# pEYEpline: Preprocessing of the MultiplEYE data

Files that go to the MultiplEyeStore repository:


- **Raw recordings:** Raw files without any formatting applied (in the original encoding). --> to be decided if these data should really be included (con: storage; pro: stage 0 is good to have, some messages in the original files will be lost in the first step of preprocessing.) **Filename** must contain: participantId, stimulusId, TrialId
  
- **Raw data:** one csv file per stimulus text and per reader containing the following columns: ScreenId (x,y) screen location in pixels, gaze event (fixation, saccade, NaN, blink), optionally pupil size. **Filename** must contain: participantId, stimulusId, TrialId

- **Fixation data:** one csv file per stimulus text and per reader containing one fixation per line with the following columns: ScreenId, onset-time, offset-time, (x,y) screen location in pixels (mean and std), duration, etc. **Filename** must contain: participantId, stimulusId, TrialId

- **Saccade data:** one csv file per stimulus text and per reader containing one saccade per line with the following columns: screenId, onset-time, offset-time, start (x,y) screen location in pixels, end (x,y) screen location in pixels, duration, amplitude in deg of visual angle, amplitude in chars, mean velocity, peak velocity. **Filename** must contain: participantId, stimulusId, TrialId

- **Interest area files** word- and char-based interest area files (can be merged with data when loading it), contain line information. **Filename** must contain: participantId, stimulusId, TrialId

- **Reading measures files**: one csv file per stimulus text and per reader containing reading measures, aois, screenIds. **Filename** must contain: participantId, stimulusId, TrialId

- **Data quality reports**:
  - **Trial-level data quality reports:** json; one file per stimulus text per participant. **Filename** must contain: ParticipantId, StimulusId, TrialId
  - **Session-level data quality reports:** json; One file per session (participant). Contains data quality measures aggregated for all data from one sesseion.  **Filename** must contain: participantId, 
  - **Dataset-level data quality reports** json; One file per dataset

- **Response accuracies and text difficulty and familiarity ratings:** one csv or json file for each stimulus containing itemId, recorded response (pressed key), response type {target, distractor a, distractor b, distractor c}, response accuracies and latencies for all questions (=items) and and the text difficulty and familiarity rating for this text. **Filename** must contain: participantId, stimulusId



In [None]:
# TODOs:
# generate data quality report for each session asap after the session

## Stimulus texts preprocessing 

In [None]:
# set set-up-specific variable values; default values are set for DiLi lab, ZH
eyetracker = "eyelink"
# TODO add all relevant set-up specifications

*Terminology*
- output = {preprocessing, filter-criteria, repository}
- raw_recordings: eyetracking recording files generated by the eyetracker converted to *human-readable pure text format* (ascii)
- raw_files: eyetracking raw recordings (csv format) in device-unspecific format containing times stamps, and screen coordinates in pixels, and, optionally, pupil size and unit
- quality_report_raw_asc: file containing data quality measures extracted from the raw_recordings asc files (csv); eye-tracker-unspecific format, eyetracker-specific contents (missing values for some devices); one file per participant

## Eye movements preprocessing

Compute different representations of eye movements (raw samples, gaze event data, reading measures) and add relevant information (aois) and the various identifiers (textiId, screenId, trialId).
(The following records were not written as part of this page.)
(* ===== verification/Page.v ===== *)
(** * Page: operations on a page's buffer and header (kernel/kds/page.c) *)
From S2P Require Import Prelude Layout State Disk Pool.
From stdpp Require Import prelude gmap list.
From Stdlib Require Import ZArith Lia.
Local Open Scope Z_scope.
Local Open Scope kds_scope.

Section Page.
Context `{K : Kernel}.

Definition kds_free_list_add (fid : nat) : M kds_state unit :=
  modify (fun s => set_free_list (free_list s ++ [fid]) s).

(** [crc32c(~0, data, len) ^ ~0] over the page without its header *)
Definition kds_calc_data_crc (page_data : bytes) : Z :=
  Z.lxor (u32 (k_crc32c (2 ^ 32 - 1) (sub page_data KDS_PAGE_HDR_SIZE (KDS_PAGE_SIZE - KDS_PAGE_HDR_SIZE))))
         (2 ^ 32 - 1).

Definition check_valid_page : M kds_frame bool :=
  guard_frame false (
    p <- page_bytes ;;
    h <- kp_get kp_hdr ;;
    ret (kds_calc_data_crc p =? ph_crc h)).
Definition kds_update_page_crc : M kds_frame unit :=
  guard_frame tt (
    p <- page_bytes ;;
    kp_mod (fun k => set_kp_hdr (set_ph_crc (kds_calc_data_crc p) (kp_hdr k)) k)).

Definition kds_read_page (page_id : Z) : M kds_state (ptr_or_err nat) := kds_buf_lookup_or_load page_id.

Definition kds_write_page (fid : nat) : M kds_state Z :=
  f <- frame_get fid (fun f => f) ;;
  match f_kp f, f_page f with
  | None, _ | _, NullPg => ret (- EINVAL)
  | Some k, _ =>
      dev <- gets kds_bdev ;;
      if negb dev then ret (- ENODEV) else
      p <- on_frame fid page_bytes ;;
      kds_write_logical_page (kds_page_sector (kp_id k)) p
  end.

(** The validity test of all frames comes before the first write. *)
Fixpoint frames_valid (fids : list nat) : M kds_state bool :=
  match fids with
  | [] => ret true
  | fid :: rest =>
      f <- frame_get fid (fun f => f) ;;
      match f_kp f, f_page f with
      | None, _ | _, NullPg => ret false
      | Some _, _ => frames_valid rest
      end
  end.
Fixpoint write_each (fids : list nat) : M kds_state Z :=
  match fids with
  | [] => ret 0
  | fid :: rest =>
      k <- on_frame fid (kp_get kp_id) ;;
      p <- on_frame fid page_bytes ;;
      r <- kds_write_logical_page (kds_page_sector k) p ;;
      if negb (r =? 0) then ret r else write_each rest
  end.
Definition kds_write_pages (fids : list nat) : M kds_state Z :=
  match fids with
  | [] => ret (- EINVAL)
  | _ =>
      dev <- gets kds_bdev ;;
      if negb dev then ret (- ENODEV) else
      ok <- frames_valid fids ;;
      if negb ok then ret (- EINVAL) else write_each fids
  end.

Definition kds_set_page_buffer (data : bytes) (offset size : Z) : M kds_frame Z :=
  guard_frame (- EINVAL) (
    if KDS_PAGE_SIZE <? u64 (offset + size) then ret (- EINVAL) else
    d <- src (Some data) size ;;
    st offset d ;;
    kds_set_page_dirty ;;
    ret 0).

Definition kds_commit_page_hdr : M kds_frame Z :=
  guard_frame (- EINVAL) (
    h <- kp_get kp_hdr ;;
    st 0 (page_hdr_enc h) ;;
    ret 0).

(** The header that is stored in the page object is the caller's, without
    the DIRTY bit set just before. *)
Definition kds_update_page_hdr (hdr : kds_page_hdr) : M kds_frame Z :=
  guard_frame (- EINVAL) (
    st 0 (page_hdr_enc hdr) ;;
    kds_set_page_dirty ;;
    kp_mod (set_kp_hdr hdr) ;;
    ret 0).

Definition kds_free_page (fid : nat) : M kds_state Z :=
  f <- frame_get fid (fun f => f) ;;
  match f_kp f, f_page f with
  | None, _ | _, NullPg => ret (- EINVAL)
  | Some _, _ =>
      on_frame fid (st 0 (zeros KDS_PAGE_SIZE)) ;;
      on_frame fid kds_set_page_dirty ;;
      on_frame fid (kp_mod (fun k => set_kp_hdr (or_flags KDS_PAGE_FLAG_FREE (kp_hdr k)) k)) ;;
      kds_free_list_add fid ;;
      ret 0
  end.
End Page.
(* ===== verification/Btree.v ===== *)
(** * Btree: the b-tree index (kernel/kds/btree.c, kds_btree.h)

    A node is the image of [kds_btree_page_data_t] with the frame it came
    from.  The arrays have their C bounds: an access outside of
    [keys[4]] or [slots[5]] is a [Fault].  Node-local functions are in the
    option monad ([None] is such an access); functions that reach other
    pages run on the global state. *)
From S2P Require Import Prelude Layout State Disk Meta Pool Page.
From stdpp Require Import prelude gmap list.
From Stdlib Require Import ZArith Lia.
Local Open Scope Z_scope.
Local Open Scope kds_scope.

Definition BTREE_MAX_KEYS : Z := 4.
Definition BTREE_MAX_DEPTH : nat := 16.
Definition BTREE_MIN_KEYS : Z := BTREE_MAX_KEYS / 2.

(** ** Nodes *)
Record kds_btree_node := BNode {
  level : Z; key_count : Z; keys : list Z; slots : list Z; bnext : Z; bprev : Z;
  bframe : option nat }.
Definition zero_node : kds_btree_node := BNode 0 0 (replicate 4 0) (replicate 5 0) 0 0 None.

Definition set_keys (x : list Z) (n : kds_btree_node) : kds_btree_node :=
  BNode (level n) (key_count n) x (slots n) (bnext n) (bprev n) (bframe n).
Definition set_slots (x : list Z) (n : kds_btree_node) : kds_btree_node :=
  BNode (level n) (key_count n) (keys n) x (bnext n) (bprev n) (bframe n).
Definition set_count (x : Z) (n : kds_btree_node) : kds_btree_node :=
  BNode (level n) x (keys n) (slots n) (bnext n) (bprev n) (bframe n).
Definition set_next (x : Z) (n : kds_btree_node) : kds_btree_node :=
  BNode (level n) (key_count n) (keys n) (slots n) x (bprev n) (bframe n).
Definition set_prev (x : Z) (n : kds_btree_node) : kds_btree_node :=
  BNode (level n) (key_count n) (keys n) (slots n) (bnext n) x (bframe n).
Definition set_bframe (x : option nat) (n : kds_btree_node) : kds_btree_node :=
  BNode (level n) (key_count n) (keys n) (slots n) (bnext n) (bprev n) x.

Definition node_enc (n : kds_btree_node) : bytes :=
  concat (map (le_bytes 8) ([level n; key_count n] ++ keys n ++ slots n ++ [bnext n; bprev n])).
Definition word (b : bytes) (i : nat) : Z := le_val (sub b (8 * Z.of_nat i) 8).
Definition node_dec (b : bytes) (fr : option nat) : kds_btree_node :=
  BNode (word b 0) (word b 1) (map (word b) (seq 2 4)) (map (word b) (seq 6 5)) (word b 11) (word b 12) fr.

Definition kds_btree_is_leaf (n : kds_btree_node) : bool := level n =? 0.
Definition kds_btree_is_full (n : kds_btree_node) : bool := BTREE_MAX_KEYS <=? key_count n.

(** Array accesses with the bounds of the declarations. *)
Definition key_at (n : kds_btree_node) (i : nat) : option Z := keys n !! i.
Definition slot_at (n : kds_btree_node) (i : nat) : option Z := slots n !! i.
Definition put_key (i : nat) (v : Z) (n : kds_btree_node) : option kds_btree_node :=
  if (i <? length (keys n))%nat then Some (set_keys (<[i := v]> (keys n)) n) else None.
Definition put_slot (i : nat) (v : Z) (n : kds_btree_node) : option kds_btree_node :=
  if (i <? length (slots n))%nat then Some (set_slots (<[i := v]> (slots n)) n) else None.

(** [for] loops over a list of indices. *)
Fixpoint for_each (idx : list nat) (body : nat -> kds_btree_node -> option kds_btree_node)
  (n : kds_btree_node) : option kds_btree_node :=
  match idx with
  | [] => Some n
  | i :: idx => n' ← body i n; for_each idx body n'
  end.
(** [i = a; i < b; i++] and [i = a; i > b; i--].  A bound beyond the arrays
    is cut at 16: such a loop faults at the array bound before. *)
Definition upto (a : nat) (b : Z) : list nat := seq a (Z.to_nat (Z.min b 16) - a).
Definition downto (a : Z) (b : nat) : list nat := rev (seq (S b) (Z.to_nat (Z.min a 16) - b)).

(** ** Search in a node *)
Fixpoint search_loop (ks : list Z) (i : nat) (steps : nat) (key : Z) : option nat :=
  match steps with
  | O => Some i
  | S st => k ← ks !! i; if key <=? k then Some i else search_loop ks (S i) st key
  end.
(** [int nkeys = node->key_count] *)
Definition btree_search_position (n : kds_btree_node) (key : Z) : option nat :=
  let nkeys := to_signed 32 (key_count n) in
  search_loop (keys n) 0 (Z.to_nat (Z.min nkeys 16)) key.

(** [right - left + 1] shrinks in each round: [key_count] rounds are enough. *)
Fixpoint binary_loop (fuel : nat) (ks : list Z) (key left right pos : Z) : option Z :=
  match fuel with
  | O => Some pos
  | S fuel =>
      if left <=? right then
        let mid := (left + right) / 2 in
        k ← ks !! Z.to_nat mid;
        if key <? k then binary_loop fuel ks key left (mid - 1) mid
        else if k <? key then binary_loop fuel ks key (mid + 1) right (mid + 1)
        else Some mid
      else Some pos
  end.
Definition btree_search_position_binary (n : kds_btree_node) (key : Z) : option Z :=
  binary_loop (Z.to_nat (Z.min (key_count n) 16)) (keys n) key 0 (to_signed 32 (key_count n - 1)) 0.

(** ** Changing a node *)
Definition btree_node_insert_at (n : kds_btree_node) (pos : nat) (key slot : Z) : option kds_btree_node :=
  n ← for_each (downto (key_count n) pos) (fun i n =>
        k ← key_at n (i - 1); n ← put_key i k n;
        s ← slot_at n i; put_slot (S i) s n) n;
  n ← put_key pos key n;
  n ← put_slot (S pos) slot n;
  Some (set_count (u64 (key_count n + 1)) n).
(* ===== verification/UndoSpec.v ===== *)
(** * UndoSpec: updates keep the history of a tuple

    The theorems about updates are proved against the interface
    [TupleStore] of heap.c.  [update_model] is the update on abstract pages (lists of tuples);
    the refinement theorem shows that [kds_heap_update_tuple] implements it
    on a pair of cached pages, for every outcome of the allocations. *)
From S2P Require Import Prelude Layout Heap HeapSpec HeapOps TupleStore State Disk DiskSpec Meta Pool PoolSpec Undo.
From stdpp Require Import prelude gmap list.
From Stdlib Require Import ZArith Lia.
Local Open Scope Z_scope.
Local Open Scope kds_scope.

(** ** Entries *)
Definition entry_ok (e : kds_undo_entry) : Prop :=
  u64_ok (owner_oid e) /\ u64_ok (tid_page_id (old_tid e)) /\ u16_ok (tid_slot (old_tid e)) /\
  u64_ok (prev_undo_ptr e) /\ u64_ok (ue_xmin e) /\ u64_ok (ue_xmax e) /\ is_byte (operation e) /\
  u16_ok (old_data_len e) /\ length (old_data e) = 256%nat /\ bytes_ok (old_data e).
Section Entries.
Context `{K : Kernel}.
Lemma undo_entry_dec_enc e : entry_ok e -> undo_entry_dec (undo_entry_enc e) = e.
Proof.
  intros (?&?&?&?&?&?&?&?&?&?). assert (length tid_padding = 6%nat) by reflexivity.
  unfold undo_entry_dec, undo_entry_enc.
  destruct e as [oid [pg sl] pv x0 x1 op len d]; cbn -[get getb le_bytes Z.pow tid_padding] in *.
  ok_unfold. struct_rt.
Qed.
Lemma zlen_undo_entry_enc e : length (old_data e) = 256%nat -> zlen (undo_entry_enc e) = 307.
Proof.
  intros H. unfold undo_entry_enc. autorewrite with kds_len. unfold zlen. rewrite H.
  unfold tid_padding. by rewrite length_map, length_seq.
Qed.
Lemma bytes_ok_undo_entry_enc e : bytes_ok (old_data e) -> bytes_ok (undo_entry_enc e).
Proof.
  intros H. unfold undo_entry_enc. rewrite !bytes_ok_app.
  assert (bytes_ok tid_padding).
  { apply Forall_fmap, Forall_forall. intros i _. unfold u8, is_byte; cbn. apply Z.mod_pos_bound. lia. }
  auto 15 with kds.
Qed.
End Entries.

(** ** Writing and reading entries *)
Section Undo.
Context `{K : Kernel} {TS : TupleStore}.

Definition undo_hdr (xid : Z) : kds_heap_tuple_hdr := TupleHdr xid 0 0 KDS_UNDO_ENTRY_SIZE 0 0.
Definition undo_tuple (xid : Z) (e : kds_undo_entry) : htuple :=
  HTuple (undo_hdr xid) (undo_entry_enc e) KDS_UNDO_ENTRY_SIZE.
Definition padded (d : bytes) : bytes := d ++ zeros (KDS_UNDO_MAX_OLD_DATA - zlen d).

Lemma padded_ok d : bytes_ok d -> zlen d <= 256 -> length (padded d) = 256%nat /\ bytes_ok (padded d).
Proof.
  intros Hd Hl. unfold padded. split; [|apply bytes_ok_app; auto with kds].
  rewrite length_app. unfold zeros, zlen, KDS_UNDO_MAX_OLD_DATA in *. rewrite length_replicate. lia.
Qed.

Lemma undo_write_cases f k p oid tid prev x0 x1 op d data xid :
  frame_live f k p -> heap_wf p -> bytes_ok d -> data = Some d \/ (data = None /\ d = []) -> u64_ok xid ->
  let e := UndoEntry oid tid prev x0 x1 op (zlen d) (padded d) in
  let o := kds_undo_write_entry oid tid prev x0 x1 op data (zlen d) xid f in
  if KDS_UNDO_MAX_OLD_DATA <? zlen d then o = Ret (- EMSGSIZE, None) f
  else if p_free p <? 340 then o = Ret (- ENOSPC, None) f
  else page_becomes o (0, Some (Tid (kp_id k) (zlen (heap_view p)))) f k p
         (heap_view p ++ [Some (undo_tuple xid e)]) (p_free p - 340).
Proof.
  intros Hf Hp Hd Hdata Hx e o. subst o. unfold kds_undo_write_entry.
  destruct (Z.ltb_spec KDS_UNDO_MAX_OLD_DATA (zlen d)) as [|Hl]; [done|]. unfold KDS_UNDO_MAX_OLD_DATA in Hl.
  destruct (padded_ok d Hd Hl) as [Hpl Hpo].
  assert ((0 <? zlen d) && bool_decide (data = None) = false) as ->.
  { destruct Hdata as [->|[-> ->]]; [by rewrite bool_decide_eq_false_2, andb_false_r|done]. }
  assert ((if 0 <? zlen d then src data (zlen d) else ret []) f = Ret d f) as Hs.
  { destruct Hdata as [->|[-> ->]]; [|done]. destruct (Z.ltb_spec 0 (zlen d)) as [Hz|Hz].
    - unfold src. destruct (Z.leb_spec (zlen d) (zlen d)); [|lia]. by rewrite sub_full.
    - destruct d; [done|]. rewrite zlen_cons in Hz. pose proof (zlen_nonneg d). lia. }
  erewrite bind_ok by exact Hs. cbn zeta. fold (padded d). fold e.
  pose proof (zlen_undo_entry_enc e Hpl) as Hz. pose proof (bytes_ok_undo_entry_enc e Hpo) as Hb.
  pose proof (ts_insert f k p (undo_entry_enc e) xid 0 0 Hf Hp Hb) as H. rewrite Hz in H.
  specialize (H ltac:(by ok_unfold) Hx ltac:(by ok_unfold) ltac:(by ok_unfold)). exact H.
Qed.

Lemma undo_read_entry_at f k p i xid e :
  frame_live f k p -> heap_wf p -> u16_ok i -> entry_ok e ->
  heap_view p !! Z.to_nat i = Some (Some (undo_tuple xid e)) ->
  kds_undo_read_entry i f = Ret (0, Some e) f.
Proof.
  intros Hf Hp Hi He Hv. unfold kds_undo_read_entry.
  erewrite bind_ok by apply (ts_read f k p i (undo_tuple xid e) Hf Hp Hi Hv).
  cbn [undo_tuple ht_data]. by rewrite undo_entry_dec_enc.
Qed.

(** ** The update on abstract pages *)
Definition views := (list (option htuple) * list (option htuple))%type.
Definition undo_entry_of (tid : kds_heap_tid) (t : htuple) (xid oid : Z) : kds_undo_entry :=
  UndoEntry oid tid (undo_ptr (ht_hdr t)) (xmin (ht_hdr t)) xid KDS_UNDO_OP_UPDATE
    (data_len (ht_hdr t)) (padded (ht_data t)).
(** [mem]: is there memory for the copy of the old payload?  The free space
    of the two pages is [free_t] and [free_u], their ids [tid] and [uid]. *)
Definition update_model (mem : bool) (tid uid : Z) (vt : list (option htuple)) (free_t : Z)
  (vu : list (option htuple)) (free_u i : Z) (buf : bytes) (xid oid : Z) : (Z * option kds_heap_tid) * views :=
  match vt !! Z.to_nat i with
  | Some (Some t) =>
      if KDS_UNDO_MAX_OLD_DATA <? data_len (ht_hdr t) then ((- EMSGSIZE, None), (vt, vu)) else
      if (0 <? data_len (ht_hdr t)) && negb mem then ((- ENOMEM, None), (vt, vu)) else
      if free_u <? 340 then ((- ENOSPC, None), (vt, vu)) else
      let vu' := vu ++ [Some (undo_tuple xid (undo_entry_of (Tid tid i) t xid oid))] in
      let hdr := TupleHdr xid 0 (kds_heap_tid_pack (Tid uid (zlen vu))) (zlen buf) 0 0 in
      if zlen buf <=? ht_cap t
      then ((0, Some (Tid tid i)), (<[Z.to_nat i := Some (HTuple hdr buf (ht_cap t))]> vt, vu'))
      else
        let vt' := <[Z.to_nat i := None]> vt in
        if KDS_PAGE_SIZE <? zlen buf then ((- EINVAL, None), (vt', vu')) else
        if free_t <? 33 + zlen buf then ((- ENOSPC, None), (vt', vu')) else
        ((0, Some (Tid tid (zlen vt))), (vt' ++ [Some (HTuple hdr buf (zlen buf))], vu'))
  | _ => ((- ENOENT, None), (vt, vu))
  end.

(** A cached heap page: frame [fid] holds page [id] with tuples [v]. *)
Definition heap_at (pl : kds_buf_pool) (fid : nat) (id : Z) (v : list (option htuple)) (free : Z) : Prop :=
  exists f k p, frames pl !! fid = Some f /\ frame_live f k p /\ kp_id k = id /\ heap_wf p /\
    heap_view p = v /\ p_free p = free.
(** Apart from the two frames nothing changed in the pool. *)
Definition only_frames (a b : nat) (pl pl' : kds_buf_pool) : Prop :=
  buf_map pl' = buf_map pl /\ free_frames pl' = free_frames pl /\ nr_free pl' = nr_free pl /\
  forall fid, fid <> a -> fid <> b -> frames pl' !! fid = frames pl !! fid.

Lemma on_frame_same {A} fid (m : M kds_frame A) pl s f a :
  frames pl !! fid = Some f -> m f = Ret a f -> on_frame fid m (wp pl s) = Ret a (wp pl s).
Proof.
  intros Hf Hm. rewrite (on_frame_wp _ _ _ _ f Hf), Hm. unfold upd.
  rewrite list_insert_id by done. by destruct pl.
Qed.
Lemma on_frame_to {A} fid (m : M kds_frame A) pl s f a f' :
  frames pl !! fid = Some f -> m f = Ret a f' -> on_frame fid m (wp pl s) = Ret a (wp (upd fid f' pl) s).
Proof. intros Hf Hm. by rewrite (on_frame_wp _ _ _ _ f Hf), Hm. Qed.
Lemma heap_at_upd_ne pl fid fid' f id v free :
  fid <> fid' -> heap_at pl fid' id v free -> heap_at (upd fid f pl) fid' id v free.
Proof.
  intros Hne (f' & k & p & Hf & H). exists f', k, p. split; [|done]. cbn. by rewrite list_lookup_insert_ne.
Qed.
Lemma heap_at_upd pl fid f0 f k q id free v :
  frames pl !! fid = Some f0 -> kp_id k = id -> heap_wf q -> heap_view q = v -> p_free q = free ->
  heap_at (upd fid (live_frame f k q) pl) fid id v free.
Proof. intros Hf. exists (live_frame f k q), k, q. split_and!; try done. by eapply upd_frame. Qed.
Lemma only_frames_upd a b fid f pl pl' :
  fid = a \/ fid = b -> only_frames a b pl pl' -> only_frames a b pl (upd fid f pl').
Proof.
  intros Hfid (? & ? & ? & H). split_and!; try done. intros g Ha Hb. cbn.
  rewrite list_lookup_insert_ne by (destruct Hfid; congruence). by apply H.
Qed.
Lemma only_frames_refl a b pl : only_frames a b pl pl.
Proof. done. Qed.

(** The part after the undo entry is written. *)
Lemma update_after_undo_refines pl s t u idt v free i o buf xid ut :
  heap_at pl t idt v free -> u16_ok i -> v !! Z.to_nat i = Some (Some o) -> bytes_ok buf -> u16_ok (zlen buf) ->
  u64_ok xid -> u64_ok (kds_heap_tid_pack ut) -> t <> u ->
  let hdr := TupleHdr xid 0 (kds_heap_tid_pack ut) (zlen buf) 0 0 in
  let '(r, v') :=
    if zlen buf <=? ht_cap o then ((0, Some (Tid idt i)), <[Z.to_nat i := Some (HTuple hdr buf (ht_cap o))]> v)
    else let v' := <[Z.to_nat i := None]> v in
      if KDS_PAGE_SIZE <? zlen buf then ((- EINVAL, None), v') else
      if free <? 33 + zlen buf then ((- ENOSPC, None), v') else
      ((0, Some (Tid idt (zlen v))), v' ++ [Some (HTuple hdr buf (zlen buf))]) in
  exists pl' free', update_after_undo t i (Some buf) (zlen buf) xid ut (wp pl s) = Ret r (wp pl' s) /\
    heap_at pl' t idt v' free' /\ only_frames t u pl pl' /\ frames pl' !! u = frames pl !! u.
Proof.
  intros (f & k & p & Hf & Hl & Hid & Hp & <- & <-) Hi Hv Hb Hn Hx Hu Hne hdr. unfold update_after_undo.
  erewrite bind_ok by (eapply on_frame_same; [exact Hf|by eapply ts_capacity]). cbn beta iota.
  destruct (Z.leb_spec (zlen buf) (ht_cap o)) as [Hc|Hc].
  - destruct (ts_overwrite f k p i o buf xid 0 (kds_heap_tid_pack ut) Hl Hp Hi Hv Hb Hc Hx ltac:(by ok_unfold) Hu)
      as (q & E & Hq & Hqv & Hqn & Hqf).
    erewrite bind_ok by (eapply on_frame_to; [exact Hf|exact E]). cbn [Z.eqb negb].
    erewrite bind_ok by (eapply on_frame_same; [by eapply upd_frame|reflexivity]).
    eexists _, (p_free p). split_and!; [by rewrite <- Hid|by eapply heap_at_upd|..].
    + apply only_frames_upd; [by left|apply only_frames_refl].
    + cbn. by rewrite list_lookup_insert_ne.
  - destruct (ts_retire f k p i o Hl Hp Hi Hv) as (q & E & Hq & Hqv & Hqn & Hqf).
    erewrite bind_ok by (eapply on_frame_to; [exact Hf|exact E]). cbn [Z.eqb negb].
    set (f1 := live_frame f (dirty k) q). pose proof (upd_frame t f1 pl f Hf) as Hf1.
    pose proof (ts_insert f1 (dirty k) q buf xid 0 (kds_heap_tid_pack ut) (frame_live_live _ _ _) Hq Hb Hn Hx ltac:(by ok_unfold) Hu) as H.
    cbn zeta in H. rewrite Hqf in H.
    assert (Hsame : forall r, heap_insert_tuple_ex (Some buf) (zlen buf) xid 0 (kds_heap_tid_pack ut) f1 = Ret (r, None) f1 ->
       exists pl' free', on_frame t (heap_insert_tuple_ex (Some buf) (zlen buf) xid 0 (kds_heap_tid_pack ut)) (wp (upd t f1 pl) s)
         = Ret (r, None) (wp pl' s) /\ heap_at pl' t idt (<[Z.to_nat i := None]> (heap_view p)) free' /\
         only_frames t u pl pl' /\ frames pl' !! u = frames pl !! u).
    { intros r Er. exists (upd t f1 pl), (p_free p). split_and!.
      - eapply on_frame_same; [exact Hf1|exact Er].
      - by eapply heap_at_upd.
      - apply only_frames_upd; [by left|apply only_frames_refl].
      - cbn. by rewrite list_lookup_insert_ne. }
    destruct (KDS_PAGE_SIZE <? zlen buf); [by apply Hsame|]. destruct (p_free p <? 33 + zlen buf); [by apply Hsame|].
    destruct H as (q2 & E2 & Hq2 & Hv2 & Hn2 & Hf2).
    exists (upd t (live_frame f1 (dirty (dirty k)) q2) (upd t f1 pl)), (p_free p - (33 + zlen buf)). split_and!.
    + rewrite (on_frame_to _ _ _ _ _ _ _ Hf1 E2), Hqv. cbn [dirty set_kp_hdr kp_id]. rewrite Hid.
      do 4 f_equal. unfold zlen. by rewrite length_insert.
    + eapply heap_at_upd; [exact Hf1|done|done|by rewrite Hv2, Hqv|done].
    + apply only_frames_upd; [by left|]. apply only_frames_upd; [by left|apply only_frames_refl].
    + cbn. by rewrite !list_lookup_insert_ne.
Qed.

(** Reading the version that is about to be replaced. *)
Lemma prior_version pl s t f k p i o :
  frames pl !! t = Some f -> frame_live f k p -> heap_wf p -> u16_ok i -> heap_view p !! Z.to_nat i = Some (Some o) ->
  exists n data, (data = Some (ht_data o) \/ (data = None /\ ht_data o = [])) /\
  (if 0 <? data_len (ht_hdr o) then
     ok <- alloc_ok ;;
     if negb ok then ret (inl (- ENOMEM)) else
     let* (r, o) := on_frame t (heap_read_tuple i (Some (data_len (ht_hdr o)))) in
     ret (match o with Some (h, b) => inr (h, Some b) | None => inl r end)
   else ret (inr (ht_hdr o, None))) (wp pl s)
  = Ret (if (0 <? data_len (ht_hdr o)) && negb (k_alloc (tick s)) then inl (- ENOMEM) else inr (ht_hdr o, data))
        (wp pl (set_tick n s)).
Proof.
  intros Hf Hl Hp Hi Hv. pose proof (view_live p i o Hp Hi Hv) as (_ & _ & _ & _ & _ & Hz & _).
  destruct (Z.ltb_spec 0 (data_len (ht_hdr o))) as [Hpos|Hneg].
  - exists (S (tick s)), (Some (ht_data o)). split; [by left|]. unfold alloc_ok. rewrite oracle_wp.
    destruct (k_alloc (tick s)); [|done]. cbn [negb andb].
    erewrite bind_ok by (eapply on_frame_same; [exact Hf|by eapply ts_read]). done.
  - exists (tick s), None. split; [right; split; [done|]|].
    + destruct (ht_data o); [done|]. rewrite zlen_cons in Hz. pose proof (zlen_nonneg l). lia.
    + unfold ret. by destruct s.
Qed.

Lemma view_bound p : heap_wf p -> u16_ok (zlen (heap_view p)).
Proof. intros Hp. rewrite zlen_heap_view by done. apply p_meta_ok, Hp. Qed.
**Generate one file per participant per text for all stages of preprocessing (raw, events, reading measures).**

**Identifiers:**
Encode textId, participantId, and trialId only in the filename;
Add screenId to the data

**Interest areas**
For the raw and the evant data, aois (char-based and word-based) will be stored as separate files that need to be merged with the eye movement data via the gaze/aoi screen coordinates when loading the data. 

**Note:** implement this when adding multipleye to the pymovements library.

### Processing of eye-tracker-specific raw recording files (e.g., edf files)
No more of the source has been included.